Saved data entries:
>>>

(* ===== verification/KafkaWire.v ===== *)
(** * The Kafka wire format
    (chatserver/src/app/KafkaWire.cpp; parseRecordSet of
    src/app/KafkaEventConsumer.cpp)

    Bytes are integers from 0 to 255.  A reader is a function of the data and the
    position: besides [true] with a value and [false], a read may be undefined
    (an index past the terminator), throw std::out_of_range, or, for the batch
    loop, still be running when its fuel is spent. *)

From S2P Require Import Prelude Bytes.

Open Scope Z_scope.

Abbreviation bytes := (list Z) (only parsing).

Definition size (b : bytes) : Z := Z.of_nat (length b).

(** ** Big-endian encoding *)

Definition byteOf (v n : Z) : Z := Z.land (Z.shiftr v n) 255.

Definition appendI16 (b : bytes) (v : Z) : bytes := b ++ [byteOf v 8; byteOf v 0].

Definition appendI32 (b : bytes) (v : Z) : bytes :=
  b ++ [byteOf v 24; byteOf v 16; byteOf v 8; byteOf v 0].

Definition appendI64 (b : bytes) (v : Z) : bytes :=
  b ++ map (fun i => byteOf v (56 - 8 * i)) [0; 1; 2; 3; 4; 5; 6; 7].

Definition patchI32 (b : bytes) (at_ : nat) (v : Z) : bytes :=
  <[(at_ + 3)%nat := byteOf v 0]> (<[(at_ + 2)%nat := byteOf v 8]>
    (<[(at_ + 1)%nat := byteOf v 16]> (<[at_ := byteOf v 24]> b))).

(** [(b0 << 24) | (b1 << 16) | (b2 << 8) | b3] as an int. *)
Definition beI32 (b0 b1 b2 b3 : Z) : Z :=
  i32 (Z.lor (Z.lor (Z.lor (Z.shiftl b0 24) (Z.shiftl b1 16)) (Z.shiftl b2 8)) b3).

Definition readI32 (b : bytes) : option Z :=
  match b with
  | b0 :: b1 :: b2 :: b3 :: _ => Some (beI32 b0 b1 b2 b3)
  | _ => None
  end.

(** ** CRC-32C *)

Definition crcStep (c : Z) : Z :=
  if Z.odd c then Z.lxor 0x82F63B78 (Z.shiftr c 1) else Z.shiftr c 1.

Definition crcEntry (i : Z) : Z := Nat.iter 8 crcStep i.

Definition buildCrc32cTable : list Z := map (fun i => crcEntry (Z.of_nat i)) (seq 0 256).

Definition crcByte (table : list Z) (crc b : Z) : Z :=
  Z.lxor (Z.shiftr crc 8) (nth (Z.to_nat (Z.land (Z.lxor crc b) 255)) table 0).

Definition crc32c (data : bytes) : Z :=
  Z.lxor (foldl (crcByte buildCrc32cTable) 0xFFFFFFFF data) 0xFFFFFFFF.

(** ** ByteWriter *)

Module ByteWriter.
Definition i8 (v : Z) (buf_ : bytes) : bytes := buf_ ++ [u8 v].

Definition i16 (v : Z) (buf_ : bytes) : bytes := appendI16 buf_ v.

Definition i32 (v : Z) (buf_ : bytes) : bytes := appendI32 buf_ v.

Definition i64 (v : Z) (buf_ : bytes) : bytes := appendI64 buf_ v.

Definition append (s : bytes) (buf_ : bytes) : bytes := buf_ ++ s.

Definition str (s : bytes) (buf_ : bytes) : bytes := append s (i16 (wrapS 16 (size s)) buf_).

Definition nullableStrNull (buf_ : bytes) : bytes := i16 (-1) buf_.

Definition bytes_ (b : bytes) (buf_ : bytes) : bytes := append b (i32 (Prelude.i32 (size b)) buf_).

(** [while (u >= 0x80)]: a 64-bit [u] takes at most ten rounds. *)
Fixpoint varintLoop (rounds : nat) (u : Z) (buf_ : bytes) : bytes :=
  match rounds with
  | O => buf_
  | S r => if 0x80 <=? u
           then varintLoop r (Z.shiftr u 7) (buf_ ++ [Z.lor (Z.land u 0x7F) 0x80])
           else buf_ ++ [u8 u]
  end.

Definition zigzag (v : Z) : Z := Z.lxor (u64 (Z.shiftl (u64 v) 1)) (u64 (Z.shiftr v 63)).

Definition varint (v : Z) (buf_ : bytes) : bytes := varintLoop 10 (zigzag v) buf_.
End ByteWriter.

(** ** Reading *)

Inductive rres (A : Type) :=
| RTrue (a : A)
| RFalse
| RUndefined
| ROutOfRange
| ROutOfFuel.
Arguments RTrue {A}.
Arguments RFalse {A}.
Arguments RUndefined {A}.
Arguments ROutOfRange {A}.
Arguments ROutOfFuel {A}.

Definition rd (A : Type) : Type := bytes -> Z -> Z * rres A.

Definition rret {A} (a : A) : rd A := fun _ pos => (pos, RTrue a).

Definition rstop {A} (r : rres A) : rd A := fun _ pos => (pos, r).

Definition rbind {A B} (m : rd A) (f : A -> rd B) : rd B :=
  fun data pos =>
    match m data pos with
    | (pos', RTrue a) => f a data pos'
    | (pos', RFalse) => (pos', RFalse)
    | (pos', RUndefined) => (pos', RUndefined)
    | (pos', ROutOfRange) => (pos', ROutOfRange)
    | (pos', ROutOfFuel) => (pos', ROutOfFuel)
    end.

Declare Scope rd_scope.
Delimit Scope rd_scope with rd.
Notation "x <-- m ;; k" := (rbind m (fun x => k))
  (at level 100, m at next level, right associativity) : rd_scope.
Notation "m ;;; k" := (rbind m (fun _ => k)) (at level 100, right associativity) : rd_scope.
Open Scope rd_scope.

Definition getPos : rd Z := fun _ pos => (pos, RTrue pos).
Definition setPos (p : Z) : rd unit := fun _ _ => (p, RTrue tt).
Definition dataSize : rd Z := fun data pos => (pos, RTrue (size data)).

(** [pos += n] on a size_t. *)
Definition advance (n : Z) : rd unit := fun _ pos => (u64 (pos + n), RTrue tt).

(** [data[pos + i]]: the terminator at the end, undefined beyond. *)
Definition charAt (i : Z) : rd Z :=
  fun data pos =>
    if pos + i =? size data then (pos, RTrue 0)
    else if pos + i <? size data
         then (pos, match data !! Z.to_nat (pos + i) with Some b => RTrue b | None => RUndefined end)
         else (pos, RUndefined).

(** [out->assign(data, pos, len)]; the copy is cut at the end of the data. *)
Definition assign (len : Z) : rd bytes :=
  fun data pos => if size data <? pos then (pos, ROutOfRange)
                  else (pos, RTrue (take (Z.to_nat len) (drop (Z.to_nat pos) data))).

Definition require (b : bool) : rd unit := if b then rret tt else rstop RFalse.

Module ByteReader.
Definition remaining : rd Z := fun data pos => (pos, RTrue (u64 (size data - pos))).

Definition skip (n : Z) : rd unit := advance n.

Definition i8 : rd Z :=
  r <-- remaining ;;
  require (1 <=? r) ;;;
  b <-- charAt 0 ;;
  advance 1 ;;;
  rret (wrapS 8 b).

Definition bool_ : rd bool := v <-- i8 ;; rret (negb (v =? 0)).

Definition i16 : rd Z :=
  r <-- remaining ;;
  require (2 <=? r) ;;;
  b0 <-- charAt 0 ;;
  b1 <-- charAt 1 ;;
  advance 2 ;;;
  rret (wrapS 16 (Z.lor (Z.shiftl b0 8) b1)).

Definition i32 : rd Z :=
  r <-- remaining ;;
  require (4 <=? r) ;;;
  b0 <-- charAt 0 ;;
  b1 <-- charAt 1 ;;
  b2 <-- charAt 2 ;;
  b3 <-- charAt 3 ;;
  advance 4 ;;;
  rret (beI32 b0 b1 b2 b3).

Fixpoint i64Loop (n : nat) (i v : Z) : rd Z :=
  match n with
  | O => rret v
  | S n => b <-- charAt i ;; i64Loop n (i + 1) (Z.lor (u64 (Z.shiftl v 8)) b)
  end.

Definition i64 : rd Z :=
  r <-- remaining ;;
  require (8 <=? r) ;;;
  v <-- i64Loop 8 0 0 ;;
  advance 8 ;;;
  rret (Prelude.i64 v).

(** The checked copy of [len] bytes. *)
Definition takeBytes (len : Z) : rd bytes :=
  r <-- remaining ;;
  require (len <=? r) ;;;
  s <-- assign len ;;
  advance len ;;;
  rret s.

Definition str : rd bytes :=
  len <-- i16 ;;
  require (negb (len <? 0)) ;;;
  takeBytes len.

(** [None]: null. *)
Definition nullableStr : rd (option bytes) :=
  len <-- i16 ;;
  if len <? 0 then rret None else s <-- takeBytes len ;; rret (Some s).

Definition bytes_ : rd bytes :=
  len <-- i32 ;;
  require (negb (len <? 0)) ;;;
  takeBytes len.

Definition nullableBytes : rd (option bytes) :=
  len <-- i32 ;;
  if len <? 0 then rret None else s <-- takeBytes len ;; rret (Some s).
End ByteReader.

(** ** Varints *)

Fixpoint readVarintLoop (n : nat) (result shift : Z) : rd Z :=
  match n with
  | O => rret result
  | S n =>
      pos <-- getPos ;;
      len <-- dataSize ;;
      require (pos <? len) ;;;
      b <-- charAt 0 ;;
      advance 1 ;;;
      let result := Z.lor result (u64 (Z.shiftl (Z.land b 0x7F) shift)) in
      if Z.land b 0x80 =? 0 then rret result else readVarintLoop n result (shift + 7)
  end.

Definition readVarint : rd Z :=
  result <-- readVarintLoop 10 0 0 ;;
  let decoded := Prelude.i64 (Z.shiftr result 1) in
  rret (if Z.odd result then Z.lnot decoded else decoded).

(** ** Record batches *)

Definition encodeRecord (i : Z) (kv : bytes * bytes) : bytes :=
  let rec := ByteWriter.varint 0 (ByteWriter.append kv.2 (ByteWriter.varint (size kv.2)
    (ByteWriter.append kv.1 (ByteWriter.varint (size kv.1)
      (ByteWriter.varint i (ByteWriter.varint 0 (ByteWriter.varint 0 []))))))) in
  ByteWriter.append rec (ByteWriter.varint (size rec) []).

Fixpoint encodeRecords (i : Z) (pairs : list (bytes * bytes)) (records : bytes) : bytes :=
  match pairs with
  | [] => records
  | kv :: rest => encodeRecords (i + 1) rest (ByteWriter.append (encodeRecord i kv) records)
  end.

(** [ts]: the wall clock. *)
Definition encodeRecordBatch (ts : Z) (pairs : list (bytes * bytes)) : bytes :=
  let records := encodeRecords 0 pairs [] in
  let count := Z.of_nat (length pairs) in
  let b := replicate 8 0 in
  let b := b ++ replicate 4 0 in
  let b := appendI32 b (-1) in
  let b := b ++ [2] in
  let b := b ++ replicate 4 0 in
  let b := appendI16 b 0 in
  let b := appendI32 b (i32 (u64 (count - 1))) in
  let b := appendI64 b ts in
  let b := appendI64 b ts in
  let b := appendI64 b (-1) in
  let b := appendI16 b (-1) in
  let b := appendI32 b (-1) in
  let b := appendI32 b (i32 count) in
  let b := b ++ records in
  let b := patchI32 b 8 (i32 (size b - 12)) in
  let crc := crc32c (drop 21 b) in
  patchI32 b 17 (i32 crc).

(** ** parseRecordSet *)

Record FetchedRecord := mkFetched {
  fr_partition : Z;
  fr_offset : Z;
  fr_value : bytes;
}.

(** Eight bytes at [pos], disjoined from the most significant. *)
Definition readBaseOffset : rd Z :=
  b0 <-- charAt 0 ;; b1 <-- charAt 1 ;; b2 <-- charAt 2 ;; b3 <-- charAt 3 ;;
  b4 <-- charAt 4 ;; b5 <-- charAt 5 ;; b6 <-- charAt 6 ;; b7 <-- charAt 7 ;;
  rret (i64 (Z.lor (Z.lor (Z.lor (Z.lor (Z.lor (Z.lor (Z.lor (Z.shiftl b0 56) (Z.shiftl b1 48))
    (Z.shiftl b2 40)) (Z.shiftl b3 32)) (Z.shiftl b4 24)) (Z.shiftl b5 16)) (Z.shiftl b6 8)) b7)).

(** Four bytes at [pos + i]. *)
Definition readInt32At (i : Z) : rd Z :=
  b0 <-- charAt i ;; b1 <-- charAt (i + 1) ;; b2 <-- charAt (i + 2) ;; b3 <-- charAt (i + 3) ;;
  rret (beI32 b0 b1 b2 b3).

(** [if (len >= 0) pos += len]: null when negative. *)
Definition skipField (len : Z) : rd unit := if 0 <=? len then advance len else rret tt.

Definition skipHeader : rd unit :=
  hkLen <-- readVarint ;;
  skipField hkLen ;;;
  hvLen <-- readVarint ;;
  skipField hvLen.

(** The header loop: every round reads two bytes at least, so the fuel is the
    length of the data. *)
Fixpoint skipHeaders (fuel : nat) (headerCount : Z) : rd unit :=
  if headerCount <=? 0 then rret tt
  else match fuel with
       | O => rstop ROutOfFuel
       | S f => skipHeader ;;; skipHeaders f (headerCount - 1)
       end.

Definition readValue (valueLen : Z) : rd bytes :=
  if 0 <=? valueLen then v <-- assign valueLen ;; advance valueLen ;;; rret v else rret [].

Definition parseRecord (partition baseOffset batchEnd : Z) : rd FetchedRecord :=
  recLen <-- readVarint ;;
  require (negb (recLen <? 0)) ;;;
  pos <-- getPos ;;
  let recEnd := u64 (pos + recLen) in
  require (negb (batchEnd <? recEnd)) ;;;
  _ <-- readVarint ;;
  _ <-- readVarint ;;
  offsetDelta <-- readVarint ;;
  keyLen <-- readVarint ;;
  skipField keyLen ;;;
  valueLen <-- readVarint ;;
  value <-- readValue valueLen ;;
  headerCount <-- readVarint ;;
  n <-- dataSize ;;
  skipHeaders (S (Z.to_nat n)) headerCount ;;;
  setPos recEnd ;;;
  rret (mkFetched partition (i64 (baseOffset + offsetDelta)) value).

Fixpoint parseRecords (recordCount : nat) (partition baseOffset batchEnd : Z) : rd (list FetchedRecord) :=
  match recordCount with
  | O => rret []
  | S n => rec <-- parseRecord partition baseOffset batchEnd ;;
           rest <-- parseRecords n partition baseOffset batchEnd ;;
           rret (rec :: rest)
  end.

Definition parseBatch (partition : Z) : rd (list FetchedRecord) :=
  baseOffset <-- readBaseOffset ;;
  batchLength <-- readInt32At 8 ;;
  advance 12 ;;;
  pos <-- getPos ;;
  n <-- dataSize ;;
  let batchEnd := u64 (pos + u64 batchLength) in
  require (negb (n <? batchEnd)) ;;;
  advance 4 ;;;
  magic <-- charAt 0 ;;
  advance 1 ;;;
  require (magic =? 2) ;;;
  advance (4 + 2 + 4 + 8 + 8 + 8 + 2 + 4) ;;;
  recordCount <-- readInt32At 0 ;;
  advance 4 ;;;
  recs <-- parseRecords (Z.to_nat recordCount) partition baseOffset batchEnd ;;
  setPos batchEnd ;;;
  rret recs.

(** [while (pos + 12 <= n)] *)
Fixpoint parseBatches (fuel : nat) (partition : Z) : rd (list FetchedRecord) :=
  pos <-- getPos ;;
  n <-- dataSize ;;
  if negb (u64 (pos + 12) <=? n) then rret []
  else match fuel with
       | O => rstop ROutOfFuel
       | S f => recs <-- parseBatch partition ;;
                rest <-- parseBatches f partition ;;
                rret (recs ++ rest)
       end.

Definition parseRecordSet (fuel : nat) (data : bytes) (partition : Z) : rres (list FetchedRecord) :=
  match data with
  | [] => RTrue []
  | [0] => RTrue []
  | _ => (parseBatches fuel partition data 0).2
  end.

<<<

### WORK ITEM
Look above for the line with "i kv) records)" and the line with "let records := encodeRecords 0 pairs [] in", and reproduce exactly those two lines plus every line between, nothing more.

### OUTPUT
  | kv :: rest => encodeRecords (i + 1) rest (ByteWriter.append (encodeRecord i kv) records)
  end.

(** [ts]: the wall clock. *)
Definition encodeRecordBatch (ts : Z) (pairs : list (bytes * bytes)) : bytes :=
  let records := encodeRecords 0 pairs [] in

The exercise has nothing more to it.